▸ WORK REQUEST
For the records below, print the lines from the line with "(over (format_writes (4" through the line with "sy_room : (data_len" exactly as written; include both end lines and exclude the rest.

▸ THE DATA

Lemma mask_loop_shows version ecc p0 masks : ∀ mask minPenalty m f p,
  version_ok version → shows (4 * version + 17) m p → shows (4 * version + 17) f (is_function version) →
  agree (4 * version + 17) p p0 →
  ∃ m' f' p', mask_loop ecc masks mask minPenalty (m, f)
      = Some (best_mask (λ i, mask_penalty version ecc i p0) masks mask minPenalty, (m', f')) ∧
    shows (4 * version + 17) m' p' ∧ shows (4 * version + 17) f' (is_function version) ∧ agree (4 * version + 17) p' p0.
Proof.
  set (w := 4 * version + 17). induction masks as [|i masks IH]; intros mask minp m f p Hv Hm Hf Hp.
  { exists m, f, p. done. }
  assert (21 <= w <= 177) as Hw by (unfold version_ok in Hv; lia). cbn [mask_loop best_mask].
  destruct (drawFormatBits_shows version ecc i m f p Hv Hm Hf) as (m1 & f1 & -> & Hm1 & Hf1). fold w in Hm1, Hf1. cbn [mbind option_bind].
  destruct (applyMask_shows w m1 _ f1 _ i Hm1 Hf1) as (m2 & -> & Hm2). cbn [mbind option_bind].
  destruct (getPenaltyScore_shows w m2 _ Hm2) as [-> [r Hr]].
  assert (mask_penalty version ecc i p0 = i32 r) as ->.
  { unfold mask_penalty. fold w. rewrite <- (penalty_ext (masked (is_function version) i (over (format_writes w ecc i) p))), Hr; [done|].
    intros x y Hxy. apply masked_ext. by apply agree_over. }
  rewrite Hr. cbn [mbind option_bind].
  destruct (applyMask_shows w m2 _ f1 _ i Hm2 Hf1) as (m3 & -> & Hm3). cbn [mbind option_bind].
  assert (shows w m3 (over (format_writes w ecc i) p)) as Hm3'
    by (eapply shows_ext; [|exact Hm3]; intros x y _; apply masked_twice).
  assert (agree w (over (format_writes w ecc i) p) p0) as Hag
    by (intros x y Hxy Ha; rewrite (over_agree w ecc i p) by done; by apply Hp).
  case_if; by eapply IH.
Qed.

(** * The symbol of a text *)

(** What [qrcode_initBytes] makes of a text that fits: the plane [p0] of patterns and
    codewords, on it level and mask, all of it masked; the codewords are the blocks of
    the encoded text, padded to the capacity. *)
Record symbol_of (version ecc : Z) (text : list Z) (qr : QRCode) (p0 : plane) (data : list Z) (cw : bit_bucket) : Prop := {
  sy_version : qc_version qr = version;
  sy_size : qc_size qr = 4 * version + 17;
  sy_mask : qc_mask qr = best_mask (λ i, mask_penalty version (ecc_format_bits ecc) i p0) (seqZ 0 8) 0 INT32_MAX;
  sy_shows : shows (4 * version + 17) (qc_modules qr)
    (masked (is_function version) (qc_mask qr)
      (over (format_writes (4 * version + 17) (ecc_format_bits ecc) (qc_mask qr)) p0));
  sy_cells : take (Z.to_nat (module_count version))
      (read_cells p0 (free (is_function version) (zigzag (4 * version + 17))))
    = take (Z.to_nat (module_count version)) (bytes_bits (bb_data cw));
  sy_codewords : codewords_of version (ecc_format_bits ecc) data cw;
  sy_length : length (bb_data cw) = length data;
  sy_bytes : Forall is_u8 data;
  sy_room : (data_len (block_sizes version (ecc_format_bits ecc)) ≤ length data)%nat;
  sy_text : ∃ pad, bytes_bits (take (data_len (block_sizes version (ecc_format_bits ecc))) data) = encoded version text ++ pad;
}.

Lemma initBytes_symbol version ecc text :
  small_version version → level ecc → fits_symbol version ecc text →
  ∃ qr p0 data cw, qrcode_initBytes version ecc text = Some qr ∧ symbol_of version ecc text qr p0 data cw.
Proof.
  intros Hsv Hl [Hlen Hfit]. assert (version_ok version) as Hv by (unfold small_version, version_ok in *; lia).
  pose proof (ecc_format_level ecc Hl) as He. set (e := ecc_format_bits ecc) in *.
  destruct (capacity_blocks version e Hv He) as [Hcap Hmc]. destruct (sizes_small version e Hv He) as ((_ & _ & _ & Hsz) & _).
  set (w := 4 * version + 17). assert (21 <= w <= 177) as Hw by (unfold version_ok in Hv; lia).
  unfold qrcode_initBytes. fold e. rewrite bool_decide_true by done. cbn [negb].
  replace (version * 4 + 17) with w by lia. rewrite u8_small by (unfold is_u8; pow_consts; lia).
  (* the data *)
  assert (bb_getBufferSizeBytes (module_count version) = (module_count version + 7) / 8) as Hbs.
  { unfold bb_getBufferSizeBytes. rewrite u32_small by (unfold is_u32; pow_consts; lia).
    apply u16_small. unfold is_u16. pow_consts. Z.to_euclidean_division_equations; lia. }
  assert (buf_holds [] (bb_initBuffer (bb_getBufferSizeBytes (module_count version)))) as Hb0
    by (apply init_holds; rewrite Hbs; apply Z.div_pos; lia).
  assert (Z.of_nat (length (bb_data (bb_initBuffer (bb_getBufferSizeBytes (module_count version))))) = (module_count version + 7) / 8) as Hb0l.
  { unfold bb_initBuffer. cbn [bb_data]. rewrite Hbs, length_replicate, u16_small; unfold is_u16; pow_consts; zlia. }
  assert (module_count version / 8 <= (module_count version + 7) / 8) as Hdiv by (apply Z.div_le_mono; lia).
  destruct (encode_writes version text [] _ Hb0) as (b1 & -> & Hb1 & Hl1); [cbn [length]; lia|]. cbn [mbind option_bind app] in *.
  destruct (pad_fills (data_capacity version e) (encoded version text) b1 Hb1) as (b2 & pad & -> & Hb2 & Hp2 & Hl2); [lia|lia|].
  cbn [mbind option_bind].
  (* the patterns *)
  destruct (drawFunctionPatterns_shows version e (bb_initGrid w) (bb_initGrid w) Hv) as (m1 & f1 & p1 & -> & Hm1 & Hf1);
    [apply init_shows; lia..|]. fold w in Hm1, Hf1. cbn [mbind option_bind].
  (* the codewords *)
  destruct (performErrorCorrection_codewords version e b2 Hv He (holds_capacity _ _ Hb2)) as (cw & -> & Hcwl & Hcw); [lia|].
  cbn [mbind option_bind]. pose proof (free_modules version Hsv) as Hfree. fold w in Hfree.
  destruct (drawCodewords_shows w m1 f1 cw p1 (is_function version)) as (m2 & p2 & -> & Hm2 & _ & Hcells);
    [split; [lia|unfold w; Z.to_euclidean_division_equations; lia]|done|done|rewrite (cw_offset _ _ _ _ Hcw); lia| |
     rewrite (cw_offset _ _ _ _ Hcw); lia|].
  { rewrite (cw_offset _ _ _ _ Hcw), Hcwl. Z.to_euclidean_division_equations; lia. }
  cbn [mbind option_bind].
  (* the mask *)
  destruct (mask_loop_shows version e p2 (seqZ 0 8) 0 INT32_MAX m2 f1 p2 Hv Hm2 Hf1) as (m3 & f3 & p3 & -> & Hm3 & Hf3 & Hag);
    [by intros x y _ _|]. fold w in Hm3, Hf3, Hag. cbn [mbind option_bind]. set (best := best_mask _ _ _ _).
  destruct (drawFormatBits_shows version e best m3 f3 p3 Hv Hm3 Hf3) as (m4 & f4 & -> & Hm4 & Hf4). fold w in Hm4, Hf4.
  cbn [mbind option_bind].
  destruct (applyMask_shows w m4 _ f4 _ best Hm4 Hf4) as (m5 & -> & Hm5). cbn [mbind option_bind].
  eexists _, p2, (bb_data b2), cw. split; [done|].
  assert (data_len (block_sizes version e) ≤ length (bb_data b2))%nat as Hroom by lia.
  split; cbn [qc_version qc_size qc_mask qc_modules]; fold w e; [done|done|done| | |done|done|by apply (holds_u8 _ _ Hb2)|done| ].
  - eapply shows_ext; [|exact Hm5]. intros x y Hxy. apply masked_ext. by apply agree_over.
  - by rewrite (cw_offset _ _ _ _ Hcw) in Hcells.
  - exists pad. rewrite bytes_bits_take, (holds_bits _ _ Hb2). apply take_app_length'. lia.
Qed.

▸ TASK OUTPUT
      (over (format_writes (4 * version + 17) (ecc_format_bits ecc) (qc_mask qr)) p0));
  sy_cells : take (Z.to_nat (module_count version))
      (read_cells p0 (free (is_function version) (zigzag (4 * version + 17))))
    = take (Z.to_nat (module_count version)) (bytes_bits (bb_data cw));
  sy_codewords : codewords_of version (ecc_format_bits ecc) data cw;
  sy_length : length (bb_data cw) = length data;
  sy_bytes : Forall is_u8 data;
  sy_room : (data_len (block_sizes version (ecc_format_bits ecc)) ≤ length data)%nat;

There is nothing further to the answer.